Der Grundsatz, eine Schule für möglichst alle Kinder zu sein, ist in der Volksschule zwar kaum bestritten, die konkrete Umsetzung aber schon. So ist es nicht leicht zu erklären, warum im Schuljahr 2004/05 2,34 Prozent der Volksschüler eine Sonderschule besuchten, 2015/16 aber 3,91 Prozent. Zwar ist die Zahl der Sonderschüler, die separiert unterrichtet werden, in diesem Zeitraum konstant geblieben, durch die wachsende Zahl von Sonderschulungen im normalen Klassenverband ist die Gesamtzahl der Sonderschüler aber enorm angestiegen. Zurzeit versucht man, die oft lokalen Gründe dafür zu finden und in besonders stark betroffenen Gemeinden geeignete Gegenmassnahmen zu treffen.
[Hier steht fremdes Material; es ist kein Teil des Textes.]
(** What a party does that rejects the handshake it has taken. *)
Lemma rejects now h rest ts s s1 s2 reqpkt reqpkt1 reqpkt2 : peer_hs h -> m_iReqType h <= 0 ->
  resend now (clear s) reqpkt = (s1, reqpkt1) -> m_bConnecting s1 = true -> m_RdvState s1 <> RDV_CONNECTED -> bRendezvous (m_config s1) = true ->
  processRendezvous find_filter (Some (mkpkt (words h ++ rest) 0 ts)) RST_OK env_ok now reqpkt1 (set_m_ConnRes (set_m_extension (m_extension (m_ConnRes s1)) h) s1) =
    Some (CONN_REJECT, s2, reqpkt2) -> m_RejectReason s2 = SRT_REJ_ROGUE ->
  exists s', connect_iteration find_filter now (Some (incoming (M_hs (words h ++ rest)) ts)) false false env_ok (clear s, reqpkt) = Some (inr (s', error_rejected)) /\
    m_RejectReason s' = SRT_REJ_ROGUE /\
    messages (effects s') = messages (effects s2) ++ [M_hs (words (set_m_iReqType (URQFailure SRT_REJ_ROGUE) (m_ConnReq s2))); M_shutdown].
Proof.
  intros Hh Hrq Hre Hc Hr Hrdv Hproc Hrej. unfold connect_iteration. rewrite Hre, response_taken by done. cbn [mbind option_bind]. rewrite decide_True by done.
  change (in_pkt (incoming (M_hs (words h ++ rest)) ts)) with (mkpkt (words h ++ rest) 0 ts). rewrite Hproc. cbn [mbind option_bind].
  rewrite decide_False, decide_True by done. rewrite Hrej. change (SRT_REJ_ROGUE =? SRT_REJ_UNKNOWN) with false. cbn [mbind option_bind].
  rewrite !bool_decide_false by done. cbn [negb andb]. eexists. split; [reflexivity|]. unfold finish_connect. rewrite !decide_True by done. split; [exact Hrej|].
  cbn -[words messages]. unfold messages. rewrite !omap_app, <- !app_assoc. cbn -[words]. by rewrite Hrej.
Qed.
David und Lea, Noah und Anna werden die Volksschule 2028 verlassen, wenn alles in geordneten Bahnen verläuft. Danach folgen die Jahre der Berufsausbildung oder noch ein paar Jahre im Gymnasium. Eine lange Zeit, nicht nur für die Kinder und späteren Jugendlichen, sondern auch für die Eltern! Und eine Zeit mit vielen Unwägbarkeiten. Die erwähnte Untersuchung der Schulverläufe zeigt, dass im letzten Schuljahr der obligatorischen Schule 18 Prozent der Schülerinnen und Schüler nicht in der 3., sondern erst in der 2. oder der 1. Sekundarklasse stecken. Irgendwann in der Karriere ist also eine Ehrenrunde eingelegt worden. In manchen Fällen handelt es sich um ein drittes Jahr im Kindergarten; oft ist eine etwas langsamere Entwicklung die Ursache. Diese Form der Wiederholung hat in der Regel weniger Auswirkungen auf den späteren Bildungsverlauf als spätere Repetitionen, die häufiger in einer Sekundarklasse B oder C (wo noch vorhanden) enden. Die Zahl der Repetitionen ist generell aber eher rückläufig. Die integrative Schule hat gelernt, mit individuellen Defiziten anders umzugehen. Sehr selten ist das Gegenteil, das Überspringen einer oder mehrerer Klassen.

Deutschunterricht verstärkt
Mit Sicherheit werden die neuen Kindergärtner nach dem Lehrplan 21 unterrichtet. Der Lehrplan des Kindergartens entspricht bereits heute ungefähr dem neuen; er ist seit Jahren «kompetenzorientiert». Etwas später als heute, erst in der 3. Klasse, wird der Englischunterricht einsetzen, dafür mit einer Lektion mehr in der Startphase. In der zweiten Klasse wird im Gegenzug der Deutschunterricht etwas verstärkt.

Ganz unabhängig von den Neuerungen dieses Lehrplans wird auch die Schule auf die Herausforderungen der Digitalisierung reagieren müssen. Da sind die Unterschiede von Schule zu Schule noch gross. Das zeigt sich jetzt an der Einführung des neuen Fachs Medien und Informatik. Es fehlt an technischer Infrastruktur, es fehlt noch das Lehrmittel, und es fehlen die ausgebildeten Lehrkräfte. Die Ausrüstung der Schülerinnen und Schüler der oberen Primarklassen mit Tablets scheint sich vielenorts durchzusetzen. Aber damit sind die inhaltlichen und ausbildungslogistischen Fragen noch nicht gelöst. Wenig Zeit bleibt noch. Auch der neue Lehrplan gewichtet die verschiedenen Bereiche der Primarstufe aber ausgewogen: 33 Prozent der Unterrichtszeit entfallen auf Gestalten, Musik, Bewegung und Sport, 30 Prozent auf Sprachen, 19 Prozent auf Natur, Mensch und Gesellschaft und 18 Prozent auf Mathematik. Noch hält Pestalozzi der Digitalisierung stand.